_Problem details_: Word for word, copy the entire listing.
(Task inputs)
(** C5.  Whatever the price matrix, [set_prices] keeps exactly the price
    rows in which some asset has a value, in their order, and the return
    series is made of exactly the rows of the percentage change of the
    cleaned prices in which no asset is missing.  Hence, for a cleaned
    price matrix without a missing cell and with positive prices, the
    return series has the shape of the cleaned matrix minus its first row
    and each cell is $(p_t - p_{t-1}) / p_{t-1}$. *)
Theorem set_prices_returns pad self prices :
  let st := set_prices pad self prices in
  columns (_prices st) = columns prices /\
  rows (_prices st) = filter has_value (rows prices) /\
  columns (_returns st) = columns prices /\
  rows (_returns st) =
    filter no_missing (rows (pct_change pad (_prices st))) /\
  (forall qss,
      well_formed prices ->
      rows (_prices st) = map (map Fin) qss ->
      Forall (Forall (fun q => 0 < q)) qss ->
      exists rs,
        rows (_returns st) = map (map Fin) rs /\
        List.length rs = (List.length qss - 1)%nat /\
        Forall (fun r => List.length r = List.length (columns prices)) rs /\
        Forall2 (Forall2 Qeq) rs (return_series_spec qss)).
Proof.
  intros st.
  split; [reflexivity|].
  split.
  { unfold st, set_prices, dropna_all. cbn [_prices rows].
    apply filter_ext. intros r. apply has_value_negb. }
  split; [reflexivity|].
  split.
  { unfold st, set_prices, dropna. cbn [_returns _prices rows].
    apply filter_ext. intros r. apply no_missing_forallb. }
  intros qss Hwf Hrows Hpos.
  change (rows (_prices st)) with (rows (dropna_all prices)) in Hrows.
  assert (Hin : forall r, In r (rows (dropna_all prices)) <->
                          In r (rows prices)
                          /\ exists c, In c r /\ isna c = false).
  { intros r. unfold dropna_all. cbn [rows].
    now rewrite filter_In, has_value_iff. }
  assert (Hlen : Forall (fun qs => List.length qs = List.length (columns prices))
                        qss).
  { apply Forall_forall. intros qs Hqs.
    assert (H : In (map Fin qs) (rows (dropna_all prices)))
      by (rewrite Hrows; now apply in_map).
    apply Hin in H. destruct H as [H _].
    unfold well_formed in Hwf. rewrite Forall_forall in Hwf.
    specialize (Hwf _ H). now rewrite length_map in Hwf. }
  assert (Hne : Forall (fun qs : list Q => qs <> []) qss).
  { apply Forall_forall. intros qs Hqs.
    assert (H : In (map Fin qs) (rows (dropna_all prices)))
      by (rewrite Hrows; now apply in_map).
    apply Hin in H. destruct H as [_ (c & Hc & _)].
    intros ->. contradiction. }
  exists (map2 (map2 (fun p c => c / p - 1)) qss (tl qss)).
  split; [|split; [|split]].
  - unfold st, set_prices. cbn [_returns].
    rewrite <- (returns_of_clean_prices pad _ _ Hlen Hne Hpos).
    unfold dropna, pct_change. cbn [rows]. now rewrite Hrows.
  - rewrite map2_length. destruct qss; cbn [tl List.length]; lia.
  - apply Forall_forall. intros r Hr. unfold map2 in Hr at 1.
    apply in_map_iff in Hr. destruct Hr as ([ps cs] & <- & Hr). cbn [fst snd].
    rewrite Forall_forall in Hlen. rewrite map2_length.
    rewrite (Hlen ps) by (eapply in_combine_l; eassumption).
    rewrite (Hlen cs); [lia|].
    apply in_combine_r in Hr. destruct qss; [contradiction|]. now right.
  - now apply pct_rows_spec.
Qed.

Lemma set_prices_returns_witness :
  let st := set_prices true sample_optimizer sample_prices in
  rows (_prices st) = filter has_value (rows sample_prices) /\
  rows (_returns st) =
    filter no_missing (rows (pct_change true (_prices st))) /\
  exists rs,
    rows (_returns st) = map (map Fin) rs /\
    List.length rs = (List.length sample_cleaned - 1)%nat /\
    Forall (fun r => List.length r = List.length (columns sample_prices)) rs /\
    Forall2 (Forall2 Qeq) rs (return_series_spec sample_cleaned).
Proof.
  intros st.
  destruct (set_prices_returns true sample_optimizer sample_prices)
    as (_ & A & _ & B & C).
  split; [exact A|]. split; [exact B|].
  apply (C sample_cleaned).
  - repeat constructor.
  - reflexivity.
  - repeat constructor.
Defined.

(** A first price missing for one asset only: the cleaned matrix keeps
    its three rows, the return series has one row, not two. *)
Lemma partial_missingness_drops_returns :
  well_formed gap_prices /\
  List.length (rows (_prices (set_prices true sample_optimizer gap_prices)))
  = 3%nat /\
  List.length (rows (_returns (set_prices true sample_optimizer gap_prices)))
  = 1%nat /\
  List.length (rows (_prices (set_prices false sample_optimizer gap_prices)))
  = 3%nat /\
  List.length (rows (_returns (set_prices false sample_optimizer gap_prices)))
  = 1%nat.
Proof.
  split; [repeat constructor|]. repeat split; reflexivity.
Qed.

(** *** The optimizer on sample data *)

Example returns_sample :
  rows (_returns (set_prices true sample_optimizer sample_prices))
  = [[Fin (110 / 100 - 1); Fin (50 / 50 - 1)];
     [Fin (99 / 110 - 1); Fin (55 / 50 - 1)];
     [Fin (110 / 99 - 1); Fin (44 / 55 - 1)]].
Proof. reflexivity. Qed.

Example fallback_sample :
  optimize_sharpe_ratio sample_sqrt failing_minimize
    (set_prices true sample_optimizer sample_prices)
  = Some [("AAA", Fin (1 / 2)); ("BBB", Fin (1 / 2))]%string.
Proof. reflexivity. Qed.

(** Equal column labels share one entry of the dictionary. *)
Example duplicate_labels :
  dict_zip ["AAA"; "AAA"]%string (equal_weight 2) = [("AAA"%string, Fin (1 / 2))].
Proof. reflexivity. Qed.

Example not_initialized :
  optimize_sharpe_ratio sample_sqrt sample_minimize sample_optimizer = Some [].
Proof. reflexivity. Qed.

End MarkowitzProps.

(* ================================================================== *)
(** ** More about the screener *)

Module ScreenerExtras.
Import Screener ScreenerSpec ScreenerMore NumFacts ListFacts ScreenerProps.

(** *** Where the rows of the result come from *)

Lemma DataFrame_ticker rows r :
  In r (DataFrame rows) -> exists m, In m rows /\ Ticker r = Ticker m.
Proof.
  unfold DataFrame. rewrite in_map_iff. intros (m & <- & Hm).
  exists m. split; [exact Hm | reflexivity].
Qed.

Lemma fetched_ticker yf_info self tickers m :
  In m (fetched yf_info self tickers) ->
  In (Ticker m) tickers /\ yf_info (Ticker m) <> None.
Proof.
  unfold fetched. rewrite in_flat_map. intros (t & Ht & Hm).
  unfold _get_metrics in Hm. destruct (yf_info t) as [i|] eqn:E;
    simpl in Hm; [|contradiction].
  destruct Hm as [<-|[]]. simpl. rewrite E. split; [exact Ht | discriminate].
Qed.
(End Task inputs)
_Response for this exercise_:
(** C5.  Whatever the price matrix, [set_prices] keeps exactly the price
    rows in which some asset has a value, in their order, and the return
    series is made of exactly the rows of the percentage change of the
    cleaned prices in which no asset is missing.  Hence, for a cleaned
    price matrix without a missing cell and with positive prices, the
    return series has the shape of the cleaned matrix minus its first row
    and each cell is $(p_t - p_{t-1}) / p_{t-1}$. *)
Theorem set_prices_returns pad self prices :
  let st := set_prices pad self prices in
  columns (_prices st) = columns prices /\
  rows (_prices st) = filter has_value (rows prices) /\
  columns (_returns st) = columns prices /\
  rows (_returns st) =
    filter no_missing (rows (pct_change pad (_prices st))) /\
  (forall qss,
      well_formed prices ->
      rows (_prices st) = map (map Fin) qss ->
      Forall (Forall (fun q => 0 < q)) qss ->
      exists rs,
        rows (_returns st) = map (map Fin) rs /\
        List.length rs = (List.length qss - 1)%nat /\
        Forall (fun r => List.length r = List.length (columns prices)) rs /\
        Forall2 (Forall2 Qeq) rs (return_series_spec qss)).
Proof.
  intros st.
  split; [reflexivity|].
  split.
  { unfold st, set_prices, dropna_all. cbn [_prices rows].
    apply filter_ext. intros r. apply has_value_negb. }
  split; [reflexivity|].
  split.
  { unfold st, set_prices, dropna. cbn [_returns _prices rows].
    apply filter_ext. intros r. apply no_missing_forallb. }
  intros qss Hwf Hrows Hpos.
  change (rows (_prices st)) with (rows (dropna_all prices)) in Hrows.
  assert (Hin : forall r, In r (rows (dropna_all prices)) <->
                          In r (rows prices)
                          /\ exists c, In c r /\ isna c = false).
  { intros r. unfold dropna_all. cbn [rows].
    now rewrite filter_In, has_value_iff. }
  assert (Hlen : Forall (fun qs => List.length qs = List.length (columns prices))
                        qss).
  { apply Forall_forall. intros qs Hqs.
    assert (H : In (map Fin qs) (rows (dropna_all prices)))
      by (rewrite Hrows; now apply in_map).
    apply Hin in H. destruct H as [H _].
    unfold well_formed in Hwf. rewrite Forall_forall in Hwf.
    specialize (Hwf _ H). now rewrite length_map in Hwf. }
  assert (Hne : Forall (fun qs : list Q => qs <> []) qss).
  { apply Forall_forall. intros qs Hqs.
    assert (H : In (map Fin qs) (rows (dropna_all prices)))
      by (rewrite Hrows; now apply in_map).
    apply Hin in H. destruct H as [_ (c & Hc & _)].
    intros ->. contradiction. }
  exists (map2 (map2 (fun p c => c / p - 1)) qss (tl qss)).
  split; [|split; [|split]].
  - unfold st, set_prices. cbn [_returns].
    rewrite <- (returns_of_clean_prices pad _ _ Hlen Hne Hpos).
    unfold dropna, pct_change. cbn [rows]. now rewrite Hrows.
  - rewrite map2_length. destruct qss; cbn [tl List.length]; lia.
  - apply Forall_forall. intros r Hr. unfold map2 in Hr at 1.
    apply in_map_iff in Hr. destruct Hr as ([ps cs] & <- & Hr). cbn [fst snd].
    rewrite Forall_forall in Hlen. rewrite map2_length.
    rewrite (Hlen ps) by (eapply in_combine_l; eassumption).
    rewrite (Hlen cs); [lia|].
    apply in_combine_r in Hr. destruct qss; [contradiction|]. now right.
  - now apply pct_rows_spec.
Qed.

Lemma set_prices_returns_witness :
  let st := set_prices true sample_optimizer sample_prices in
  rows (_prices st) = filter has_value (rows sample_prices) /\
  rows (_returns st) =
    filter no_missing (rows (pct_change true (_prices st))) /\
  exists rs,
    rows (_returns st) = map (map Fin) rs /\
    List.length rs = (List.length sample_cleaned - 1)%nat /\
    Forall (fun r => List.length r = List.length (columns sample_prices)) rs /\
    Forall2 (Forall2 Qeq) rs (return_series_spec sample_cleaned).
Proof.
  intros st.
  destruct (set_prices_returns true sample_optimizer sample_prices)
    as (_ & A & _ & B & C).
  split; [exact A|]. split; [exact B|].
  apply (C sample_cleaned).
  - repeat constructor.
  - reflexivity.
  - repeat constructor.
Defined.

(** A first price missing for one asset only: the cleaned matrix keeps
    its three rows, the return series has one row, not two. *)
Lemma partial_missingness_drops_returns :
  well_formed gap_prices /\
  List.length (rows (_prices (set_prices true sample_optimizer gap_prices)))
  = 3%nat /\
  List.length (rows (_returns (set_prices true sample_optimizer gap_prices)))
  = 1%nat /\
  List.length (rows (_prices (set_prices false sample_optimizer gap_prices)))
  = 3%nat /\
  List.length (rows (_returns (set_prices false sample_optimizer gap_prices)))
  = 1%nat.
Proof.
  split; [repeat constructor|]. repeat split; reflexivity.
Qed.

(** *** The optimizer on sample data *)

Example returns_sample :
  rows (_returns (set_prices true sample_optimizer sample_prices))
  = [[Fin (110 / 100 - 1); Fin (50 / 50 - 1)];
     [Fin (99 / 110 - 1); Fin (55 / 50 - 1)];
     [Fin (110 / 99 - 1); Fin (44 / 55 - 1)]].
Proof. reflexivity. Qed.

Example fallback_sample :
  optimize_sharpe_ratio sample_sqrt failing_minimize
    (set_prices true sample_optimizer sample_prices)
  = Some [("AAA", Fin (1 / 2)); ("BBB", Fin (1 / 2))]%string.
Proof. reflexivity. Qed.

(** Equal column labels share one entry of the dictionary. *)
Example duplicate_labels :
  dict_zip ["AAA"; "AAA"]%string (equal_weight 2) = [("AAA"%string, Fin (1 / 2))].
Proof. reflexivity. Qed.

Example not_initialized :
  optimize_sharpe_ratio sample_sqrt sample_minimize sample_optimizer = Some [].
Proof. reflexivity. Qed.

End MarkowitzProps.

(* ================================================================== *)
(** ** More about the screener *)

Module ScreenerExtras.
Import Screener ScreenerSpec ScreenerMore NumFacts ListFacts ScreenerProps.

(** *** Where the rows of the result come from *)

Lemma DataFrame_ticker rows r :
  In r (DataFrame rows) -> exists m, In m rows /\ Ticker r = Ticker m.
Proof.
  unfold DataFrame. rewrite in_map_iff. intros (m & <- & Hm).
  exists m. split; [exact Hm | reflexivity].
Qed.

Lemma fetched_ticker yf_info self tickers m :
  In m (fetched yf_info self tickers) ->
  In (Ticker m) tickers /\ yf_info (Ticker m) <> None.
Proof.
  unfold fetched. rewrite in_flat_map. intros (t & Ht & Hm).
  unfold _get_metrics in Hm. destruct (yf_info t) as [i|] eqn:E;
    simpl in Hm; [|contradiction].
  destruct Hm as [<-|[]]. simpl. rewrite E. split; [exact Ht | discriminate].
Qed.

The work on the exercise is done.